Large adipocytes alter mode of lipid release and promote breast cancer malignancy

Primary adipocytes possess a dramatic capacity to expand and retract in volume, leading to high variability in cell size within and between individuals. Yet, how adipocyte size impacts cell function remains unclear as adipocyte size is not tunable with traditional experimental approaches, forcing previous work to rely on correlative studies. Here, we develop protocols to separate primary adipocytes from the same donor into large and small populations and maintain these size-sorted cells in culture. Using these methods, we perform transcriptomic, lipidomic, and functional analyses on large and small adipocytes across two orthogonal mouse models of obesity and validate our results with human clinical samples.

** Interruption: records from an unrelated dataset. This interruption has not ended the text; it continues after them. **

Definition bill (e : action_env) (c : apply_context) (payer : account_name) (delta : Z) : result apply_context :=
  b ← update_db_usage e (billing c) payer delta; Ok (with_billing c b).

Definition find_table (c : apply_context) (code scope table_name : Z) : option table_id_object :=
  find_key by_code_scope_table (fun o => triple_less (code_scope_table o) (code, scope, table_name))
    (fun o => triple_less (code, scope, table_name) (code_scope_table o)) (table_ids c).

(** With the id of the table *)
Definition find_or_create_table (e : action_env) (c : apply_context) (code scope table_name : Z) (payer : account_name) : result (Z * apply_context) :=
  match find_table c code scope table_name with
  | Some existing_tid => Ok (tid existing_tid, c)
  | None =>
      c ← bill e c payer table_id_billable_size;
      created ← db_create table_id_indices (table_ids c) (fun id => TableIdObject id code scope table_name payer 0);
      Ok (created.1, with_table_ids c created.2)
  end.

Definition remove_table (e : action_env) (c : apply_context) (o : table_id_object) : result apply_context :=
  c ← bill e c (table_payer o) (- table_id_billable_size);
  t ← db_remove table_id_indices (table_ids c) (tid o); Ok (with_table_ids c t).

(** [++t.count] and [--t.count] of a table *)
Definition add_to_count (c : apply_context) (table_pointer : Z) (n : Z) : result apply_context :=
  t ← db_modify table_id_indices (table_ids c) table_pointer
        (fun o => TableIdObject (tid o) (code o) (scope o) (table_name o) (table_payer o) (wrap32 (count o + n)));
  Ok (with_table_ids c t).

(** What [db_remove_i64] and [remove] do when a row has gone *)
Definition remove_table_if_empty (e : action_env) (c : apply_context) (table_pointer : Z) : result apply_context :=
  table_obj ← deref (table_ids c) table_pointer;
  if count table_obj =? 0 then remove_table e c table_obj else Ok c.

(** ** Rows of tables *)

Definition db_store_i64 (e : action_env) (c : apply_context) (scope table_name : Z) (payer : account_name) (id : Z) (buffer : list Byte.byte)
    : result (Z * apply_context) :=
  EOS_ASSERT negb (is_read_only e) ,, table_operation_not_permitted ;;
  tab ← find_or_create_table e c (receiver e) scope table_name payer;
  let (tableid, c) := tab : Z * apply_context in
  EOS_ASSERT negb (payer =? 0) ,, invalid_table_payer ;;
  obj ← db_create key_value_indices (key_values c) (fun row_id => Row row_id tableid id payer buffer);
  let c := with_key_values c obj.2 in
  c ← add_to_count c tableid 1;
  c ← bill e c payer (size_of buffer + key_value_billable_size);
  let ic := (cache_table (keyval_cache c) tableid).2 in
  let (iterator, ic) := cache_add ic obj.1 in
  Ok (iterator, with_keyval_cache c ic).

(** The row of an iterator, for a contract that is to change it *)
Definition own_row {A} (e : action_env) (c : apply_context) (t : @table (row A)) (ic : iterator_cache) (iterator : Z) : result (row A) :=
  EOS_ASSERT negb (is_read_only e) ,, table_operation_not_permitted ;;
  obj ← cache_get ic iterator; obj ← deref t obj;
  table_obj ← get_table ic (t_id obj); table_obj ← deref (table_ids c) table_obj;
  EOS_ASSERT code table_obj =? receiver e ,, table_access_violation ;;
  Ok obj.

Definition db_update_i64 (e : action_env) (c : apply_context) (iterator : Z) (new_payer : account_name) (buffer : list Byte.byte) : result apply_context :=
  obj ← own_row e c (key_values c) (keyval_cache c) iterator;
  let old_size := size_of (payload obj) + key_value_billable_size in
  let new_size := size_of buffer + key_value_billable_size in
  let new_payer := if new_payer =? 0 then payer obj else new_payer in
  c ← (if negb (payer obj =? new_payer) then c ← bill e c (payer obj) (- old_size); bill e c new_payer new_size
       else if negb (old_size =? new_size) then bill e c (payer obj) (new_size - old_size)
       else Ok c);
  t ← db_modify key_value_indices (key_values c) (row_id obj) (fun o => Row (row_id o) (t_id o) (primary_key o) new_payer buffer);
  Ok (with_key_values c t).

Our findings indicate that changes to cell size, rather than global differences mediated by weight gain, drive the transcriptional response of primary adipocytes to obesity. Moreover, large adipocytes shift from a traditional, lipase-mediated mode of lipid release to a non-canonical, extracellular vesicle-mediated mechanism. In functional coculture studies, this change promotes lipid accumulation in neighboring breast cancer cells, increasing their migration and proliferation via enhanced tumor cell fatty acid oxidation. Consistent with our experimental data, human patients with large adipocytes present with greater rates of dyslipidemia and higher concentrations of fasting triglycerides, even when accounting for differences in body mass index. Collectively, our results provide direct evidence that large and small adipocytes from the same donor differ in gene expression, lipid composition, and function with implications for the management of adipose tissue-related pathologies such as breast cancer.